• Assigned task: Instruction for the data below: set down exactly the lines from the line with "(text : string)" to the line with "api_get_request : list", inclusive, and no others.

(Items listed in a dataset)
---*---
(** * IIB build tasks: a shallow embedding of [iib/workers/tasks/build.py]

    The tasks of [build.py] talk to four collaborators: the IIB REST API
    ([get_request], [set_request_state], [update_request]), the operating
    system ([subprocess.run], temporary directories, files), the Celery
    broker ([apply_async]) and the clock ([time.sleep]).  Every call to one
    of them is an [event] of the trace; what the collaborator answers is
    chosen by an environment [Env] that sees the whole trace so far, so the
    theorems below hold for every behaviour of the collaborators.

    Architecture sets are Python sets of strings and are modelled by
    [gset string]; [sorted] is a merge sort for the code-point order of
    strings, which for a total antisymmetric order returns the same list as
    Python's sort.  Calls to [log.info] and [log.debug] have no effect on
    control flow and are left out of the trace; [log.error] is an event. *)

From Stdlib Require Import ZArith Ascii.
From stdpp Require Import base option list sorting gmap sets strings pretty.

Set Warnings "-clear-no-such-hyp".

Local Open Scope Z_scope.

(** ** Configuration ([iib.workers.config]) *)

(** A push template such as ["{registry}/iib-build:{request_id}-{arch}"],
    already cut into its literal pieces and replacement fields. *)
Inductive segment :=
  | Lit (s : string)
  | FieldRegistry
  | FieldRequestId
  | FieldArch.

Record Config := {
  iib_arch : string;
  iib_arches : gset string;
  iib_arch_image_push_template : list segment;
  iib_image_push_template : list segment;
  iib_poll_api_frequency : Z;
  iib_registry : string;
  iib_registry_credentials : string;
}.

(** ** Exceptions *)

Inductive exn :=
  | IIBError (msg : string)
  | KeyError (key : string)
  | ValueError (msg : string)
  | OSError (msg : string).

(** ** Values exchanged with the collaborators *)

(** [subprocess.CompletedProcess], with the text of both pipes. *)
Record response := {
  returncode : Z;
  stdout : string;
  stderr : string;
}.

(** The fields of a request, as returned by the API, that the tasks read. *)
Record Request := {
  state : string;
  arches : list string;
}.

(** Values of the payload dictionaries sent to [update_request]. *)
Inductive pvalue :=
  | PStr (s : string)
  | PList (l : list string).

Definition payload := list (string * pvalue).

(** The output of [skopeo inspect] once parsed; a field is [None] when the
    key is absent from the JSON object. *)
Record manifest_json := {
  platform_architecture : string;
}.

Record inspect_json := {
  Name : option string;
  Digest : option string;
  mediaType : option string;
  manifests : option (list manifest_json);
}.

(** ** Events *)

Inductive event :=
  | EvSetRequestState (request_id : Z) (st reason : string) (r : option exn)
  | EvGetRequest (request_id : Z) (r : exn + Request)
  | EvUpdateRequest (request_id : Z) (p : payload) (exc_msg : string)
      (r : option exn)
  | EvSleep (seconds : Z)
  | EvRun (cmd : list string) (cwd : option string) (r : response)
  | EvLogError (text : string)
  | EvApplyAsync (bundles : list string) (binary_image : string)
      (request_id : Z) (from_index : option string)
      (queue routing_key : string)
  | EvMkdtemp (dir : string)
  | EvRmtree (dir : string)
  | EvWriteFile (path content : string)
  | EvFixOpmPath (dockerfile_path : string) (r : option exn).

(** The collaborators: each answer may depend on everything that happened
    before the call.  The API calls may raise; [subprocess.run] always
    returns a completed process (the executables exist), [apply_async]
    always enqueues, and [json.loads] is a function of the text alone.
    Temporary directories are absolute paths without a trailing slash, so
    that [os.path.join] and [os.path.abspath] append ["/name"]. *)
Record Env := {
  api_get_request : list event -> Z -> exn + Request;
  api_set_request_state : list event -> Z -> string -> string -> option exn;
  api_update_request : list event -> Z -> payload -> string -> option exn;
  os_subprocess_run : list event -> list string -> option string -> response;
  os_mkdtemp : list event -> string;
  os_rewrite_file : list event -> string -> option exn;
  json_loads : string -> option inspect_json;
}.

(** ** The monad of tasks *)

Inductive outcome (A : Type) :=
  | Done (a : A)
  | Raised (e : exn)
  | OutOfFuel.
Arguments Done {A} a.
Arguments Raised {A} e.
Arguments OutOfFuel {A}.

(** A task reads the trace so far and returns its outcome together with the
    events it emitted itself. *)
Definition task (A : Type) := list event -> outcome A * list event.

Definition ret {A} (a : A) : task A := fun _ => (Done a, []).

Definition raise {A} (e : exn) : task A := fun _ => (Raised e, []).

Definition out_of_fuel {A} : task A := fun _ => (OutOfFuel, []).

Definition bind {A B} (m : task A) (f : A -> task B) : task B :=
  fun h =>
    match m h with
    | (Done a, t) => let '(o, t') := f a (h ++ t) in (o, t ++ t')
    | (Raised e, t) => (Raised e, t)
    | (OutOfFuel, t) => (OutOfFuel, t)
    end.

(** [try: m finally: e]: the event is emitted whether [m] returns or raises. *)
Definition finally {A} (m : task A) (cleanup : event) : task A :=
  fun h =>
    match m h with
    | (OutOfFuel, t) => (OutOfFuel, t)
    | (o, t) => (o, t ++ [cleanup])
    end.

Definition emit (e : event) : task unit := fun _ => (Done tt, [e]).

(** The run [r] seen from a point where [t] had been emitted before it. *)
Definition extend {A} (t : list event) (r : outcome A * list event)
    : outcome A * list event :=
  (fst r, t ++ snd r).

Declare Scope task_scope.
Delimit Scope task_scope with task.
Notation "x <- m ;; k" := (bind m (fun x => k))
  (at level 100, m at next level, right associativity) : task_scope.
Notation "m ;; k" := (bind m (fun _ => k))
  (at level 100, right associativity) : task_scope.
Local Open Scope task_scope.

(** ** Python helpers *)

(** [sep.join(l)] *)
Definition join (sep : string) (l : list string) : string :=
  String.concat sep l.

(** [sorted(s)] for a set of strings. *)
Definition sorted_list (l : list string) : list string :=
  merge_sort String.le l.

Definition sorted (s : gset string) : list string :=
  sorted_list (elements s).

(** [s.split(':', 1)]: [None] when there is no colon, and the unpacking
    into two names fails. *)
Fixpoint split_colon (s : string) : option (string * string) :=
  match s with
  | EmptyString => None
  | String c rest =>
      if Ascii.eqb c ":"%char then Some (EmptyString, rest)
      else match split_colon rest with
           | Some (u, p) => Some (String c u, p)
           | None => None
           end
  end.

(** [x or default] on strings: the empty string is falsy. *)
Definition str_or (x : option string) (default : string) : string :=
  match x with
  | Some (String c s) => String c s
  | _ => default
  end.

(** Truthiness of an optional string: [None] and [''] are falsy. *)
Definition truthy (x : option string) : option string :=
  match x with
  | Some (String c s) => Some (String c s)
  | _ => None
  end.

(** [template.format(registry=..., request_id=..., [arch=...])]; a field
    without a keyword argument raises [KeyError]. *)
Fixpoint format (t : list segment) (registry : string) (request_id : Z)
    (arch : option string) : exn + string :=
  match t with
  | [] => inr EmptyString
  | seg :: t' =>
      match format t' registry request_id arch with
      | inl e => inl e
      | inr rest =>
          match seg with
          | Lit s => inr (s +:+ rest)
          | FieldRegistry => inr (registry +:+ rest)
          | FieldRequestId => inr (pretty request_id +:+ rest)
          | FieldArch =>
              match arch with
              | Some a => inr (a +:+ rest)
              | None => inl (KeyError "arch")
              end
          end
      end
  end.

Definition lift {A} (r : exn + A) : task A :=
  match r with
  | inl e => raise e
  | inr a => ret a
  end.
---*---
• Solution:
  | EvLogError (text : string)
  | EvApplyAsync (bundles : list string) (binary_image : string)
      (request_id : Z) (from_index : option string)
      (queue routing_key : string)
  | EvMkdtemp (dir : string)
  | EvRmtree (dir : string)
  | EvWriteFile (path content : string)
  | EvFixOpmPath (dockerfile_path : string) (r : option exn).

(** The collaborators: each answer may depend on everything that happened
    before the call.  The API calls may raise; [subprocess.run] always
    returns a completed process (the executables exist), [apply_async]
    always enqueues, and [json.loads] is a function of the text alone.
    Temporary directories are absolute paths without a trailing slash, so
    that [os.path.join] and [os.path.abspath] append ["/name"]. *)
Record Env := {
  api_get_request : list event -> Z -> exn + Request;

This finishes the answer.